The first Supercross race was held at the historic stadium in 1972 and the AMA Supercross Championship series was launched in 1974.

“In the early ‘70s, if you wanted to see a motocross race you had to go to the desert,” Joe Furin, general manager of the Coliseum, said in an email exchange. “Bringing it inside of a stadium in 1973 launched a movement that is still going strong today.”

The championship, with a richest-in-the-sport $10 million purse, represents a partnership between erstwhile competitors Feld Motorsports, which runs the Monster Energy AMA Supercross circuit, and MX Sports Pro Racing, which runs the Lucas Oil Pro Motocross series.
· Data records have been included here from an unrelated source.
(* ===== verification/Versioning.v ===== *)
(** * Change versions

    [workflow_change_versioning.rs]: the registry behind [get_version].  A workflow asks
    which version of a code change it runs, the first answer is recorded, and later
    calls (replays) get the recorded one.  The registry is refined to one finite map
    from workflow and change to version.  A failed assertion of [get_version] is the
    result [Panic] beside the state it leaves: no lock is held at that point. *)

From S2P Require Import Prelude.

Module ChangeVersions.

Record VersionDecision : Type := mkDecision {
  change_id : string;
  version : Z;
  min_supported : Z;
  max_supported : Z;
  decided_at_ms : Z;
  was_replay : bool;
}.

Inductive VersionResult : Type :=
| Decided (v : Z)
| Existing (v : Z)
| Incompatible (recorded min_supported max_supported : Z).

Record WorkflowVersionState : Type := mkVersions {
  v_workflow_key : Z;
  decisions : gmap string VersionDecision;
  decision_order : list string;
}.

Record VersionAuditEntry : Type := mkAudit {
  au_workflow_key : Z;
  au_change_id : string;
  au_version : Z;
  au_min_supported : Z;
  au_max_supported : Z;
  au_was_replay : bool;
  au_timestamp_ms : Z;
}.
Lemma run_results ops : Z.of_nat (length ops) + 1001 < 2 ^ 64 -> good_results (reset_run resetter_new ops).1.
Proof.
  intros Hb. pose proof (reset_run_inv ops [] _ resetter_new_inv ltac:(cbn; lia)) as I. destruct I as [_ _ [_ I3] _ [I5 _] _].
  unfold good_results. rewrite I5. cbn [app] in *. apply Forall_map, Forall_forall. intros x Hx.
  assert (Hs : success x.2 = true) by (apply list_elem_of_In, List.filter_In in Hx; apply Hx).
  assert (Hr : new_run_id x.2 ∈ map (fun x => new_run_id x.2) (done_resets (reset_run resetter_new ops).2)).
  { apply list_elem_of_In. apply (in_map (fun x => new_run_id x.2)). by apply list_elem_of_In. }
  rewrite I3 in Hr. apply elem_of_seqZ in Hr. rewrite Hs. cbn. apply Z.ltb_lt. lia.
Qed.

Lemma filter_all {A} (f : A -> bool) l : Forall (fun x => f x = true) l -> List.filter f l = l.
Proof. induction 1 as [|x l Hx _ IH]; cbn; [done|]. by rewrite Hx, IH. Qed.

Definition policies_below (m : Z) (ops : list (Z * reset_op)) : Prop :=
  Forall (fun p => match p.2 with SetPolicy _ pol => max_auto_resets pol <= m | _ => True end) ops.

Record auto_inv (m : Z) (s : WorkflowResetter) : Prop := mkAuto {
  a_policies : map_Forall (fun _ pol => max_auto_resets pol <= m) (auto_reset_policies s);
  a_bound : 0 <= total_auto_resets s <= Z.min m (Z.of_nat (length (reset_results s)));
}.

Lemma auto_step m s p :
  0 <= m -> auto_inv m s -> good_results s -> Z.of_nat (length (reset_results s)) + 1 < 2 ^ 32 ->
  (match p.2 with SetPolicy _ pol => max_auto_resets pol <= m | _ => True end) -> auto_inv m (reset_step s p).1.
Proof.
  intros Hm [A1 A2] Hg Hb Hp. destruct p as [now [key ev why|spec cl|key g|ty pol|n key ty cl]]; cbn [reset_step fst snd] in *.
  - by constructor.
  - pose proof (execute_auto now s spec cl) as He. destruct (execute_reset now s spec cl) as [s' res]. destruct He as (E1 & E2 & E3).
    constructor; cbn [fst]; rewrite ?E1, ?E2, ?E3; [done|]. destruct (success res); lia.
  - by constructor.
  - constructor; [|done]. by apply map_Forall_insert_2.
  - unfold maybe_auto_reset. destruct (negb _) eqn:En; [by constructor|]. rewrite (filter_all _ _ Hg), wrap_id by (unfold fits; lia).
    destruct (Z.leb_spec (max_auto_resets (get_auto_reset_policy s ty)) (Z.of_nat (length (reset_results s)))) as [|Hlt]; [by constructor|].
    set (spec := reset_spec_new _ _ _ _). pose proof (execute_auto now s spec cl) as He. destruct (execute_reset now s spec cl) as [s' res].
    destruct He as (E1 & E2 & E3).
    assert (Hmax : max_auto_resets (get_auto_reset_policy s ty) <= m).
    { unfold get_auto_reset_policy. destruct (auto_reset_policies s !! ty) as [pol|] eqn:Ep; [by apply (A1 ty)|done]. }
    destruct (success res); constructor; cbn; rewrite ?E1, ?E2, ?E3; try done; rewrite ?wrap_id by (unfold fits; lia); lia.
Qed.

Lemma reset_run_snoc ops p : forall s, (reset_run s (ops ++ [p])).1 = (reset_step (reset_run s ops).1 p).1.
Proof.
  induction ops as [|q ops IH]; intros s; cbn [app reset_run]; [cbn [fst]; by destruct (reset_step s p)|].
  destruct (reset_step s q) as [s' t]. specialize (IH s'). destruct (reset_run s' (ops ++ [p])), (reset_run s' ops). exact IH.
Qed.

Lemma step_results s p : (length (reset_results (reset_step s p).1) <= S (length (reset_results s)))%nat.
Proof.
  destruct p as [now [key ev why|spec cl|key g|ty pol|n key ty cl]]; cbn [reset_step fst snd]; try (cbn; lia).
  - pose proof (execute_auto now s spec cl) as He. destruct (execute_reset now s spec cl) as [s' res]. destruct He as (_ & _ & E). cbn.
    destruct (success res); lia.
  - unfold maybe_auto_reset. destruct (negb _); [cbn; lia|]. destruct (_ <=? _); [cbn; lia|]. set (spec := reset_spec_new _ _ _ _).
    pose proof (execute_auto now s spec cl) as He. destruct (execute_reset now s spec cl) as [s' res]. destruct He as (_ & _ & E).
    destruct (success res); cbn; lia.
Qed.

Lemma auto_run m ops :
  0 <= m -> policies_below m ops -> Z.of_nat (length ops) + 1001 < 2 ^ 32 ->
  auto_inv m (reset_run resetter_new ops).1 /\ (length (reset_results (reset_run resetter_new ops).1) <= length ops)%nat.
Proof.
  intros Hm Hp Hb. induction ops as [|p ops IH] using rev_ind.
  - split; [|done]. constructor; cbn; [apply map_Forall_empty|lia].
  - apply Forall_app in Hp as [Hp Hop]. inversion_clear Hop as [|? ? Ho _]. rewrite length_app in *. cbn [length] in *.
    destruct (IH Hp ltac:(lia)) as [Ha Hl]. rewrite reset_run_snoc. split; [|pose proof (step_results (reset_run resetter_new ops).1 p); lia].
    apply auto_step; [done|done|apply run_results; lia|lia|done].
Qed.

(** If no policy allows more than [m] automatic resets, no run makes more than [m] of them, over all workflows
    together. *)
Theorem auto_resets_bounded (m : Z) (ops : list (Z * reset_op))
  (Hm : 0 <= m) (Hp : policies_below m ops) (Hb : Z.of_nat (length ops) + 1001 < 2 ^ 32) :
  total_auto_resets (reset_run resetter_new ops).1 <= m.
Proof. destruct (auto_run m ops Hm Hp Hb) as [[_ Ha] _]. lia. Qed.

Lemma auto_resets_bounded_witness : total_auto_resets (reset_run resetter_new demo_resets).1 = 1 /\ total_auto_resets (reset_run resetter_new demo_resets).1 <= 3.
Proof.
  split; [by vm_compute|]. apply (auto_resets_bounded 3 demo_resets); [lia| |by vm_compute].
  repeat constructor; cbn; lia.
Defined.

(** *** Limits *)

(** A request that was refused is used up: the corrected request under the same id is taken for a duplicate. *)
Lemma refused_request_is_used_up :
  map (fun x => error x.2) (reset_run resetter_new [(1, Execute (demo_spec 1 7 9) 9); (2, Execute (demo_spec 1 7 3) 9)]).2 =
    [Some "reset_to_event_id must be less than current last event ID"; Some "duplicate request"].
Proof. by vm_compute. Qed.

(** A signal that was reapplied is reapplied and counted again by the next reset. *)
Lemma signals_reapplied_again :
  let '(s, t) := reset_run resetter_new [(1, Pend 7 (demo_signal 1 5)); (2, Execute (demo_spec 1 7 3) 9); (3, Execute (demo_spec 2 7 2) 4)] in
  map (fun x => signals_reapplied x.2) t = [1; 1] /\ unapplied_signal_count s 7 = 0%nat.
Proof. by vm_compute. Qed.

(** Resets made by hand, of any workflow, use up the automatic resets of all. *)
Lemma manual_resets_count :
  let '(s, t) := reset_run resetter_new [(1, SetPolicy 1 (policy_enabled 1)); (2, Execute (demo_spec 1 8 3) 9); (3, Auto 1 7 1 9)] in
  length t = 1%nat /\ total_auto_resets s = 0.
Proof. by vm_compute. Qed.

End Reset.
Definition add_activity (s : WorkflowMutableState) (ev : Z) (a : ActivityMutableInfo) : WorkflowMutableState :=
  with_activities s (<[ev := a]> (activities s)) (mutated s).

Definition update_activity_state (s : WorkflowMutableState) (ev : Z) (st : ActivityMutableState) : WorkflowMutableState * bool :=
  match activities s !! ev with
  | Some a => (with_activities s (<[ev := set_activity_state st a]> (activities s)) (mutated s), true)
  | None => (s, false)
  end.

Definition record_activity_heartbeat (now : Z) (s : WorkflowMutableState) (ev : Z) (d : bytes) : WorkflowMutableState * bool :=
  match activities s !! ev with
  | Some a => (with_activities s (<[ev := set_heartbeat now d a]> (activities s)) (mutation_count s), true)
  | None => (s, false)
  end.

(** [values()], in the order [order] of the keys. *)
Definition values {A} (m : gmap Z A) (order : list Z) : list A := omap (fun k => m !! k) order.

Definition is_pending_activity (a : ActivityMutableInfo) : bool :=
  bool_decide (a_state a = ActScheduled) || bool_decide (a_state a = ActStarted).

Definition pending_activities (s : WorkflowMutableState) (order : list Z) : list ActivityMutableInfo :=
  List.filter is_pending_activity (values (activities s) order).

Definition add_timer (s : WorkflowMutableState) (id : Z) (t : TimerMutableInfo) : WorkflowMutableState :=
  with_timers s (<[id := t]> (timers s)) (mutated s).

Definition update_timer (s : WorkflowMutableState) (id : Z) (st : TimerMutableState) : WorkflowMutableState * bool :=
  match timers s !! id with
  | Some t => (with_timers s (<[id := set_timer_state st t]> (timers s)) (mutated s), true)
  | None => (s, false)
  end.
The Supercross season begins in January, usually at Angel Stadium in Anaheim, Calif., and ends in May, typically at Rice-Eccles Stadium in Salt Lake City, Utah, while the Motocross season starts in May and concludes in August.

Both leagues will continue to crown their respective champion before moving on to the SuperMotocross World Championship.

“It really goes back to when we acquired motorsports from Live Nation in 2008,” said Kenneth Feld, chair and CEO of Feld Entertainment, Inc. “The first season was 2009 and we’ve always had 17 races and it’s great, but I had always thought, ‘How can we grow this, how can you grow the sport and get more people engaged with it?’”

Many of the same athletes and teams compete in both series and use similar equipment, although Supercross takes place in stadiums and Motocross largely happens in settings like parks, making for a big difference in terrain, he said.

“We’re going to find out in 2023 who is greatest athlete in both of these disciplines,” Feld said. “It will be 31 events in total.”

With the new championship, dirt bike racing will take place almost 10 months a year.

“We think this is the way to grow it,” Feld said, explaining that the tracks for the Supercross playoffs will be hybrid Supercross-Motocross versions. “It creates a lot of excitement. You’ve got a real concentrated 31 events for fans to get engaged with athletes in a way they’ve never had before. I think it will take it to a new level.”

The emergence of streaming during the pandemic years is a trend that offers another opportunity to extend dirt bike racing’s appeal to new fans, he said.

Feld feels strongly about the appeal of the sport to first-time attendees who often become fans after a single visit.

“I had never seen Supercross before I owned it,” he said. “A little risky, I guess, but I was just blown away.”

He said working with Carrie Coombs-Russell, CEO of MX Sports Pro Racing, and like him a second-generation operator of a business started by her father, has been a positive experience, he said.

“We have a long-term view of what it is and what it can be,” he said. “We going to develop one of the greatest sports in the world by doing this. We’re doing this to have one and one equal two. We want one and one to equal 10 by the time we get done.”

Furin said in a “worst-case scenario” of USC football having a game the weekend before and the weekend after the event would leave a week before and a week after to get the whole affair in and out of the Coliseum.

“The weekend of October 14, 2023 for the World Championship was done because we know the Trojans are on the road (against Notre Dame), which gives us at least a 14-day window to work with,” Furin said.

Dave Prater, Feld Motorsports’ vice president of Supercross, said the cooperation between the two circuits will extend to media rights, streaming and sponsorships.

“Collectively, the two organizations have such a vast amount of knowledge in the racing space in general, (the cooperation) is going to reach every aspect and every area of the business. It only makes sense to combine the Supercross and Motocross seasons and really come up with SuperMotocross World Champion and settle one and for all who really is the best rider.”

As for the venue, Furin understandably feels the Coliseum is ideal, given the 50th anniversary of Supercross originating at the stadium as it celebrates its 100th anniversary of hosting almost 5,000 events and welcoming nearly 122 million visitors

‘It’s a script made for Hollywood,” he said. “For a sport trying something new, long-time fans can vividly recall bikes racing across the field, through the historic peristyle and the death-defying jump to the floor of the Coliseum. No one had seen anything like it. The 2023 SuperMotocross World Championship is set up to be another signature event for a stadium that’s also hosted the Olympics, Super Bowls, a World Series, Evel Knievel, Heisman Trophy winners and NASCAR.”